Exercise brief = From the data below, set down exactly the lines between the one holding "Lemma kept_closed (keep" and the one holding "omap ado_option (List.filter (keeps_ado refused)", inclusive, and no others.
____ Materials provided
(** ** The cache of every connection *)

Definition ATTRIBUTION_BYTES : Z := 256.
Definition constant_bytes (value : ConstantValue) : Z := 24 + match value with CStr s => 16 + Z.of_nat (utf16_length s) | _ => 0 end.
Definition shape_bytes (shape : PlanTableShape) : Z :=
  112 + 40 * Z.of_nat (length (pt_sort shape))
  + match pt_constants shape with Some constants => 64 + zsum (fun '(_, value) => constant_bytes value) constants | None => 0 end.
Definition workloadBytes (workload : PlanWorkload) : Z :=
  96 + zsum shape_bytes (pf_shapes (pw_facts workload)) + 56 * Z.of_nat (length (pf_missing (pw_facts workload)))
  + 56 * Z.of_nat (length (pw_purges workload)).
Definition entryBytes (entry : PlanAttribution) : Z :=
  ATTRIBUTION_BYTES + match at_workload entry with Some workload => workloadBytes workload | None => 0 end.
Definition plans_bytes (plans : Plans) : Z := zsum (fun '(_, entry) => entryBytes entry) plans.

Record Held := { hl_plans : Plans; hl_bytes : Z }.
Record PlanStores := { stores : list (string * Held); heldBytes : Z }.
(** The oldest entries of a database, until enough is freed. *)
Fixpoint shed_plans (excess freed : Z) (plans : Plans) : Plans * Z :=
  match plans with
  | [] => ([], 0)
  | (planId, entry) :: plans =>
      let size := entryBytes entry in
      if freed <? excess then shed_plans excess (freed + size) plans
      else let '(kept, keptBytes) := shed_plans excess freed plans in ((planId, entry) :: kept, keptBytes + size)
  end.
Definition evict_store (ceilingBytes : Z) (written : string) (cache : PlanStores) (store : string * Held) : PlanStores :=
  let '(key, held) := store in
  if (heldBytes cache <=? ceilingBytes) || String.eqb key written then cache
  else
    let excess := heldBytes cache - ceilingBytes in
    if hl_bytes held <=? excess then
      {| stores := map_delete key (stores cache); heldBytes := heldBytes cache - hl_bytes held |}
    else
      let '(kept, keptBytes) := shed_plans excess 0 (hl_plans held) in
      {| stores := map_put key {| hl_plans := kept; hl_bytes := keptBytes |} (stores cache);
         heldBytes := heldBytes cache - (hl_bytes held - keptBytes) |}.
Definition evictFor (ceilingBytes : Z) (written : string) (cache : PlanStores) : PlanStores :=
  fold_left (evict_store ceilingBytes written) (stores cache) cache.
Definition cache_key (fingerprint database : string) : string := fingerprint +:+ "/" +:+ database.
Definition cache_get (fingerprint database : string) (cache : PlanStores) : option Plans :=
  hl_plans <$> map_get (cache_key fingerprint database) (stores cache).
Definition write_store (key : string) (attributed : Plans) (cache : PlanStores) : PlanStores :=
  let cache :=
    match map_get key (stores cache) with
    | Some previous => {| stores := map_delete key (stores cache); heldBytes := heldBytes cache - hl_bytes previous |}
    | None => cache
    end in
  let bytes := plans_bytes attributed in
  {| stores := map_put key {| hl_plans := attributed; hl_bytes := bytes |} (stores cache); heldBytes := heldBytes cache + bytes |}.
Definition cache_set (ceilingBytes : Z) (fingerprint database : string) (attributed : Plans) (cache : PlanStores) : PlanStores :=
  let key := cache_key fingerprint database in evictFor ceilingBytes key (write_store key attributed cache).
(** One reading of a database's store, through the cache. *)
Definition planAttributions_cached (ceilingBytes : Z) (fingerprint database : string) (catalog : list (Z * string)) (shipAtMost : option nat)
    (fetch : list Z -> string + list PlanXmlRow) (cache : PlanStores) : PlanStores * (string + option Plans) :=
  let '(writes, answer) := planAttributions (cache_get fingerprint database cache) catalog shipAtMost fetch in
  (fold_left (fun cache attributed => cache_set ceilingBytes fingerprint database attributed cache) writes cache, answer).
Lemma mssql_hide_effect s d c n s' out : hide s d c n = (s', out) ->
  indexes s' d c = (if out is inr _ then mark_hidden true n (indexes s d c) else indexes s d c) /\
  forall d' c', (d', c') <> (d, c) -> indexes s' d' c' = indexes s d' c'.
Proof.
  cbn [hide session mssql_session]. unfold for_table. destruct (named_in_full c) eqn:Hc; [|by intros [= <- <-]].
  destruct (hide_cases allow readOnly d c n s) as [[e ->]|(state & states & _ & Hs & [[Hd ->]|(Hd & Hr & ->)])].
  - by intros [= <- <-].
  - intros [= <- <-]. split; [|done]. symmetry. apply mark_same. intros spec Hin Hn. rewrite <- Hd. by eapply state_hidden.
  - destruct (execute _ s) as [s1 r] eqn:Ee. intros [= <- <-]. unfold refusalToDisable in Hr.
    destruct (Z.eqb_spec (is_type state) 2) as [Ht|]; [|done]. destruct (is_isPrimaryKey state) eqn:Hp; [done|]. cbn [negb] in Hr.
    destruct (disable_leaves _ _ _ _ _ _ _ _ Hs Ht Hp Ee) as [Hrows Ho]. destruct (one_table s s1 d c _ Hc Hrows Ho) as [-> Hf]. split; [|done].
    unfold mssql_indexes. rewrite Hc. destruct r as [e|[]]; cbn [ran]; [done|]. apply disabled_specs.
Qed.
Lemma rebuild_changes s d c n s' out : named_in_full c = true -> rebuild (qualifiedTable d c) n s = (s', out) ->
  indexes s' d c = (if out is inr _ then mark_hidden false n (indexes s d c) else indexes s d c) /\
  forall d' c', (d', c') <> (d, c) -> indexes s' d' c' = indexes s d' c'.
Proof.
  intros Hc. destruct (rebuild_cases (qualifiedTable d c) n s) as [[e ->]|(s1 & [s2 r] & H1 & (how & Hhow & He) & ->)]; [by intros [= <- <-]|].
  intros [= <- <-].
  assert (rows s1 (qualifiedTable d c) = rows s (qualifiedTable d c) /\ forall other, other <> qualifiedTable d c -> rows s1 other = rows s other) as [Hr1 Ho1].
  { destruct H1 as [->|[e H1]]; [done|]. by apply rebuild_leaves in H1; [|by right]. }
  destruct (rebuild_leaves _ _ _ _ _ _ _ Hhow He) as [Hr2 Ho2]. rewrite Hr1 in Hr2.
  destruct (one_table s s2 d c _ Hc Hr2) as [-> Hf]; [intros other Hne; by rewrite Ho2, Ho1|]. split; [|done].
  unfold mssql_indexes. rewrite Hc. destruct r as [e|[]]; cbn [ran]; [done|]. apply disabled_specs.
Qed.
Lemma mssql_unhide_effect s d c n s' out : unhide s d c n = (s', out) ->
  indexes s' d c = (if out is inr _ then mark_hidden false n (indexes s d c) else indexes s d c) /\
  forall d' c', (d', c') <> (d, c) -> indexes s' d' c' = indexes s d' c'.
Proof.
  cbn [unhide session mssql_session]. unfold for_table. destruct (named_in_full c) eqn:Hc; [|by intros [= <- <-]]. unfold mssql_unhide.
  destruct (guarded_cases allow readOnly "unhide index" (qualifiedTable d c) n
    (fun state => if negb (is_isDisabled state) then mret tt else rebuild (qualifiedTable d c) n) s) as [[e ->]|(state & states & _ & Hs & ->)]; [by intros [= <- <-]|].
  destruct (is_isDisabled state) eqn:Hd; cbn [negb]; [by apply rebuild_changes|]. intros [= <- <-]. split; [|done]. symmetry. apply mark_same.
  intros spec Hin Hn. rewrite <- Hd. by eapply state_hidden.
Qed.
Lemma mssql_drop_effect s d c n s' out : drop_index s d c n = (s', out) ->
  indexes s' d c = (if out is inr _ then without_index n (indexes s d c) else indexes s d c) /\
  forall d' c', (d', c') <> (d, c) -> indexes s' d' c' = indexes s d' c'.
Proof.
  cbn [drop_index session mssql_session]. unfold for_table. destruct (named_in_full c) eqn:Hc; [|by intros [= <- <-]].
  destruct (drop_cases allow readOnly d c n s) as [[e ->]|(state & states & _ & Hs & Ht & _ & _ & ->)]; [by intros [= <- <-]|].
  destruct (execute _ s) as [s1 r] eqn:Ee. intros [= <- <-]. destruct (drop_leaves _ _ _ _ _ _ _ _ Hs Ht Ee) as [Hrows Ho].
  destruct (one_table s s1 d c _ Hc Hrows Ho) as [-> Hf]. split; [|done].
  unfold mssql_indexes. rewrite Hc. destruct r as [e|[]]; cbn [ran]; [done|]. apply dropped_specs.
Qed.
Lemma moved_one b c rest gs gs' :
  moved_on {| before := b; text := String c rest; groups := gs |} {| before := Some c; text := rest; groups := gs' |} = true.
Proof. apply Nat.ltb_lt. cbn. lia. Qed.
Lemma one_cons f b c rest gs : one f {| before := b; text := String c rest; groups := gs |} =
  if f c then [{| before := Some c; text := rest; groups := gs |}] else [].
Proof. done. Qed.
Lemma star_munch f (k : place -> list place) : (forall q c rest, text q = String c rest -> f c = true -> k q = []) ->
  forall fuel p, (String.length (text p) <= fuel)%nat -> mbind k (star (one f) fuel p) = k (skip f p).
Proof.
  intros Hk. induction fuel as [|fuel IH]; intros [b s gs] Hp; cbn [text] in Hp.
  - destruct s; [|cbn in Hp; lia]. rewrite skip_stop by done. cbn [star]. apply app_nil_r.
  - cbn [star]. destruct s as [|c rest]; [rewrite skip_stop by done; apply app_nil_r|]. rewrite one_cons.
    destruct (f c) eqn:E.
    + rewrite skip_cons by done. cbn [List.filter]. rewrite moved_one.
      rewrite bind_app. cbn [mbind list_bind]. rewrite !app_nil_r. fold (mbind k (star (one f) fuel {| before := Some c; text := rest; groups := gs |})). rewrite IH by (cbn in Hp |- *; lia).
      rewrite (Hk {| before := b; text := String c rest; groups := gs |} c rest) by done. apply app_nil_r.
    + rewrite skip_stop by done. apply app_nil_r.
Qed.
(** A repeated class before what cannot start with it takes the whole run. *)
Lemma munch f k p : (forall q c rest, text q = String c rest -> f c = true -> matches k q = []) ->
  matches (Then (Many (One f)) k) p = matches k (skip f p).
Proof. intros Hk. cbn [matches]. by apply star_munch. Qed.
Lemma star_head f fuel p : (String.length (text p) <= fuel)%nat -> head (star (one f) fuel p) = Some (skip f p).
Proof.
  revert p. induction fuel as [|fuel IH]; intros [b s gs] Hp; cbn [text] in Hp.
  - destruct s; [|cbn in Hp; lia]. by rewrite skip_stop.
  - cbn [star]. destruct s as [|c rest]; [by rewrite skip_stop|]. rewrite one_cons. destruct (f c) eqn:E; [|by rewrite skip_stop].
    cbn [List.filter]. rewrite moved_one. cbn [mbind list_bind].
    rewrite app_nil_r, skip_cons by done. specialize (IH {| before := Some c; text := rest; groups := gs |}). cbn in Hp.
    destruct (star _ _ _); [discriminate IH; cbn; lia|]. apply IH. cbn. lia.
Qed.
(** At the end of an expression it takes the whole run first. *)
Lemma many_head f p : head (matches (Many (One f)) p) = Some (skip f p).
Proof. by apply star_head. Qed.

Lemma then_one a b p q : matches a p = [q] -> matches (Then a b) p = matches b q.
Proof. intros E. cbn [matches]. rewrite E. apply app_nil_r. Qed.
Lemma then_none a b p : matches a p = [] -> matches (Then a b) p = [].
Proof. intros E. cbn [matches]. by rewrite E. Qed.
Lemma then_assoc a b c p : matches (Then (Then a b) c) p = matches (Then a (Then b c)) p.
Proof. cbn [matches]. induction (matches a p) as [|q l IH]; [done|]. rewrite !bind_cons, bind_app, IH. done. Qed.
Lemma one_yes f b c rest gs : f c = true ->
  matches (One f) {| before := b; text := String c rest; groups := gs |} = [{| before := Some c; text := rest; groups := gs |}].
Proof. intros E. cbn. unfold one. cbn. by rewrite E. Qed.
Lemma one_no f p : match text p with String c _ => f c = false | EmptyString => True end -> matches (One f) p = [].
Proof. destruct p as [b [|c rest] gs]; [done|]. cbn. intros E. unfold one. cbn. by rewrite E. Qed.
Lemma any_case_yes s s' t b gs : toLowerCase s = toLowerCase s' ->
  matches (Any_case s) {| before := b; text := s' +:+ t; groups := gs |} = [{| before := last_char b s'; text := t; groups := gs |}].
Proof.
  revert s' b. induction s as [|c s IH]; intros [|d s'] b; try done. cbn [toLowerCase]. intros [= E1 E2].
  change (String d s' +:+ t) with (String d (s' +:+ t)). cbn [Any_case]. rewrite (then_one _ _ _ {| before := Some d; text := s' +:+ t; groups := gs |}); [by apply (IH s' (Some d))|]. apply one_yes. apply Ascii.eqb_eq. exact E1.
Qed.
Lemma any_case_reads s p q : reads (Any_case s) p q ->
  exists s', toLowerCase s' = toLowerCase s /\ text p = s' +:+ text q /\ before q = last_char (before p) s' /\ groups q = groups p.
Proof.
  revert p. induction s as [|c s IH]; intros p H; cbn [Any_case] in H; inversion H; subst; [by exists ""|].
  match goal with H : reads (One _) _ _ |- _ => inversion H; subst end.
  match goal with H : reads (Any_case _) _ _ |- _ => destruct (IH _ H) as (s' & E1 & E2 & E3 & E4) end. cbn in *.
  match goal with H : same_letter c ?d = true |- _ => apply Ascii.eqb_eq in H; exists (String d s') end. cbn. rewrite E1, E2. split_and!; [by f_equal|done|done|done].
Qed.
________
____ Materials provided
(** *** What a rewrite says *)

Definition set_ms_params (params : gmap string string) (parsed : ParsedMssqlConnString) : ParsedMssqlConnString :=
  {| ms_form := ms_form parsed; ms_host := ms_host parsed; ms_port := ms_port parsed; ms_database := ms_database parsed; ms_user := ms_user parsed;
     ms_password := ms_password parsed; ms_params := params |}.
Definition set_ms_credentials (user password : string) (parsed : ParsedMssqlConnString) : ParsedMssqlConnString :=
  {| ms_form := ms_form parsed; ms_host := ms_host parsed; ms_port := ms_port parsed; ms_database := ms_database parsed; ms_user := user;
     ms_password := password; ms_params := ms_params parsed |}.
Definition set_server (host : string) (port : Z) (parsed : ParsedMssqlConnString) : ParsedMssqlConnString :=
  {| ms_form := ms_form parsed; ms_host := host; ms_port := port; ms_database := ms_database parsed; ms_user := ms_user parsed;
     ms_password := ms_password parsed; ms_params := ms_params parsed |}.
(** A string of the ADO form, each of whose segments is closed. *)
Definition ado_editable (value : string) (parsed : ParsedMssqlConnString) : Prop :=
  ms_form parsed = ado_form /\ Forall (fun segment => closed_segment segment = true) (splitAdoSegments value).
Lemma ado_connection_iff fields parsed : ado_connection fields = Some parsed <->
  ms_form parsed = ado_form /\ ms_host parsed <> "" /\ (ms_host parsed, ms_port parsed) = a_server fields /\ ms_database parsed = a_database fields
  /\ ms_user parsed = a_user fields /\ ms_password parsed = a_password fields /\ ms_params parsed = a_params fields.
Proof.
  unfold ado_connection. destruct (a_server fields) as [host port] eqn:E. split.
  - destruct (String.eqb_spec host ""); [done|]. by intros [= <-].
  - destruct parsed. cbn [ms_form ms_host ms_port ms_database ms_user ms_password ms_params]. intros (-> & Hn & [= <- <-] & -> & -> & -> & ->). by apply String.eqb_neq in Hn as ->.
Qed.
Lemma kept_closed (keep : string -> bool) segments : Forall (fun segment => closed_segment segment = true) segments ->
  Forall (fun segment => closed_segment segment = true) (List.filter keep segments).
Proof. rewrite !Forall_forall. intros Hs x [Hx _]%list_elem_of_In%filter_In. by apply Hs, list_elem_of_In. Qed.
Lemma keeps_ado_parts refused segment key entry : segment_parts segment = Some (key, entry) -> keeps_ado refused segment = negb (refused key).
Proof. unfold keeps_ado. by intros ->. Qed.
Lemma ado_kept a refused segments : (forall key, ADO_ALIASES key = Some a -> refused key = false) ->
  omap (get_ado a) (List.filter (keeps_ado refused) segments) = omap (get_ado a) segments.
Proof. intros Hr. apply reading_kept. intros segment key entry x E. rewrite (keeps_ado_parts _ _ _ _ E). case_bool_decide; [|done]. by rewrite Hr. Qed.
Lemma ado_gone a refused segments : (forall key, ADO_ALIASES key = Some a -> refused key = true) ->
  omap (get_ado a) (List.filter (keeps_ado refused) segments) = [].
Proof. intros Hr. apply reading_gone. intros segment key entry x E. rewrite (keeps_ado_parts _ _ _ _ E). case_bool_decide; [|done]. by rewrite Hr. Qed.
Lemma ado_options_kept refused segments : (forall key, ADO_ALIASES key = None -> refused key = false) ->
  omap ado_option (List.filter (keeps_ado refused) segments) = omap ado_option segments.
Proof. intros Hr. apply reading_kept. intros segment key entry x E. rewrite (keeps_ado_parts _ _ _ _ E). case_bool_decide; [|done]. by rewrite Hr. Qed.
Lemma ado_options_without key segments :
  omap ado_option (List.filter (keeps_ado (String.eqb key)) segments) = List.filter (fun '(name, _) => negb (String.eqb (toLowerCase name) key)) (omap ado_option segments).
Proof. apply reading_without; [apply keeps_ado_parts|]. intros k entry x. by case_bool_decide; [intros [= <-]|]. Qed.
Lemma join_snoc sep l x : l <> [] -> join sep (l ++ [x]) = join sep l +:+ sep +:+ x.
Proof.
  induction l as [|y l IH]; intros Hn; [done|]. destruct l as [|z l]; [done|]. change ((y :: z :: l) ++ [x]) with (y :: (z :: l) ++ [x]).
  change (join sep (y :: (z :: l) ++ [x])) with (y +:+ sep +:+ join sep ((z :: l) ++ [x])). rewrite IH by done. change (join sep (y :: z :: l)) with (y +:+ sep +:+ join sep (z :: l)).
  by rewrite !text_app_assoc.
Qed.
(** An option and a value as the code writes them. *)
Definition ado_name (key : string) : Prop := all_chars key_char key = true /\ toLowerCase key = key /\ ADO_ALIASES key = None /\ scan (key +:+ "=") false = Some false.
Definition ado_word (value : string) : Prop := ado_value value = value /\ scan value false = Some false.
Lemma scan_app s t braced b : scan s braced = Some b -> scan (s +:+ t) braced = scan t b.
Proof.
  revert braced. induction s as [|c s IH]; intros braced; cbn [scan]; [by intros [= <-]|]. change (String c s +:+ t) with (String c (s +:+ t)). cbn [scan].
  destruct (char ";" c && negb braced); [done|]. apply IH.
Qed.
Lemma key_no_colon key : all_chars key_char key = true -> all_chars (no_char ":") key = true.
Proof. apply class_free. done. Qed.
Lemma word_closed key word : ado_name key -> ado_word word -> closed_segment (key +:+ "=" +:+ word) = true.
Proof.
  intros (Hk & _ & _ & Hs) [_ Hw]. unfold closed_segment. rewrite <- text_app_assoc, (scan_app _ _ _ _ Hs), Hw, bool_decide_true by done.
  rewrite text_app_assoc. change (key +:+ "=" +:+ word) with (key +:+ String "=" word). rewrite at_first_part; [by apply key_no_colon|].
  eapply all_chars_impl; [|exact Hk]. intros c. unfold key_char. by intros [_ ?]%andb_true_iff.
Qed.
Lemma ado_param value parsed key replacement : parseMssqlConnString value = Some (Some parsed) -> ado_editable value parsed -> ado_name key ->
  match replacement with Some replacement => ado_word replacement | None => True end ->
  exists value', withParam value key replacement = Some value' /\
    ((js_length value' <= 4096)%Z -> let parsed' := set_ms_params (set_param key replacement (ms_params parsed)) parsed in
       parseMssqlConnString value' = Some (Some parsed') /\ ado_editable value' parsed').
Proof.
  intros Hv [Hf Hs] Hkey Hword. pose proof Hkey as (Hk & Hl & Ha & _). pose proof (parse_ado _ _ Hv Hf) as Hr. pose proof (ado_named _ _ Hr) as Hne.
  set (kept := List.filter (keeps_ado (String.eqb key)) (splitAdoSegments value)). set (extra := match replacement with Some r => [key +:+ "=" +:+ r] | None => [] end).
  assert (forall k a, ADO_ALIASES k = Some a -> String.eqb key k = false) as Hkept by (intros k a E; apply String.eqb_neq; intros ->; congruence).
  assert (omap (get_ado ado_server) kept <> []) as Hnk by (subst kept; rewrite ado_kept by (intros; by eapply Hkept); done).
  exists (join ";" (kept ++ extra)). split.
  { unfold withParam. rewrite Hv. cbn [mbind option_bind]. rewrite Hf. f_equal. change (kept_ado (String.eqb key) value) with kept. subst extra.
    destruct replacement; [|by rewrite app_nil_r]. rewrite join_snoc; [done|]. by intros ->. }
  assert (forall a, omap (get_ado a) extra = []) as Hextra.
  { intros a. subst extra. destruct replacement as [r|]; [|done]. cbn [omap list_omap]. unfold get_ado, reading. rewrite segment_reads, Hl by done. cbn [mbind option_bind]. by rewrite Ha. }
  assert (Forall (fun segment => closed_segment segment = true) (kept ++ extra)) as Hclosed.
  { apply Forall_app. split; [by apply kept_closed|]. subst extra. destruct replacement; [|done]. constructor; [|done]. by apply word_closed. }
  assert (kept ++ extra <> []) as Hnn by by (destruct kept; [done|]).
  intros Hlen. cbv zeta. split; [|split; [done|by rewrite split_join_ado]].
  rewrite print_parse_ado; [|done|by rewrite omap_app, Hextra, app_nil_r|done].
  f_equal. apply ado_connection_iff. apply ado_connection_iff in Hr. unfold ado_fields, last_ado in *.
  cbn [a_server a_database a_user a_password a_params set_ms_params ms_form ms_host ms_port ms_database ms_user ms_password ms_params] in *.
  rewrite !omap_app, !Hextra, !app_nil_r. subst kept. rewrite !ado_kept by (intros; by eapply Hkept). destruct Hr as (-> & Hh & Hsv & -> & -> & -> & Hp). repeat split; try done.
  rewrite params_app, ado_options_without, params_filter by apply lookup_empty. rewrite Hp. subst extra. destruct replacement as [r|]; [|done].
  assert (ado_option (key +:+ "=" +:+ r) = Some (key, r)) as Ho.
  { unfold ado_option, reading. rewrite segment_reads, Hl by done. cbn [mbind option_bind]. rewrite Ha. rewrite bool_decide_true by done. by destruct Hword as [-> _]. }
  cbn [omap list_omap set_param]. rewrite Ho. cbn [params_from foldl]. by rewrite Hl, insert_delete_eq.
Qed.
________
Task output =
Lemma kept_closed (keep : string -> bool) segments : Forall (fun segment => closed_segment segment = true) segments ->
  Forall (fun segment => closed_segment segment = true) (List.filter keep segments).
Proof. rewrite !Forall_forall. intros Hs x [Hx _]%list_elem_of_In%filter_In. by apply Hs, list_elem_of_In. Qed.
Lemma keeps_ado_parts refused segment key entry : segment_parts segment = Some (key, entry) -> keeps_ado refused segment = negb (refused key).
Proof. unfold keeps_ado. by intros ->. Qed.
Lemma ado_kept a refused segments : (forall key, ADO_ALIASES key = Some a -> refused key = false) ->
  omap (get_ado a) (List.filter (keeps_ado refused) segments) = omap (get_ado a) segments.
Proof. intros Hr. apply reading_kept. intros segment key entry x E. rewrite (keeps_ado_parts _ _ _ _ E). case_bool_decide; [|done]. by rewrite Hr. Qed.
Lemma ado_gone a refused segments : (forall key, ADO_ALIASES key = Some a -> refused key = true) ->
  omap (get_ado a) (List.filter (keeps_ado refused) segments) = [].
Proof. intros Hr. apply reading_gone. intros segment key entry x E. rewrite (keeps_ado_parts _ _ _ _ E). case_bool_decide; [|done]. by rewrite Hr. Qed.
Lemma ado_options_kept refused segments : (forall key, ADO_ALIASES key = None -> refused key = false) ->
  omap ado_option (List.filter (keeps_ado refused) segments) = omap ado_option segments.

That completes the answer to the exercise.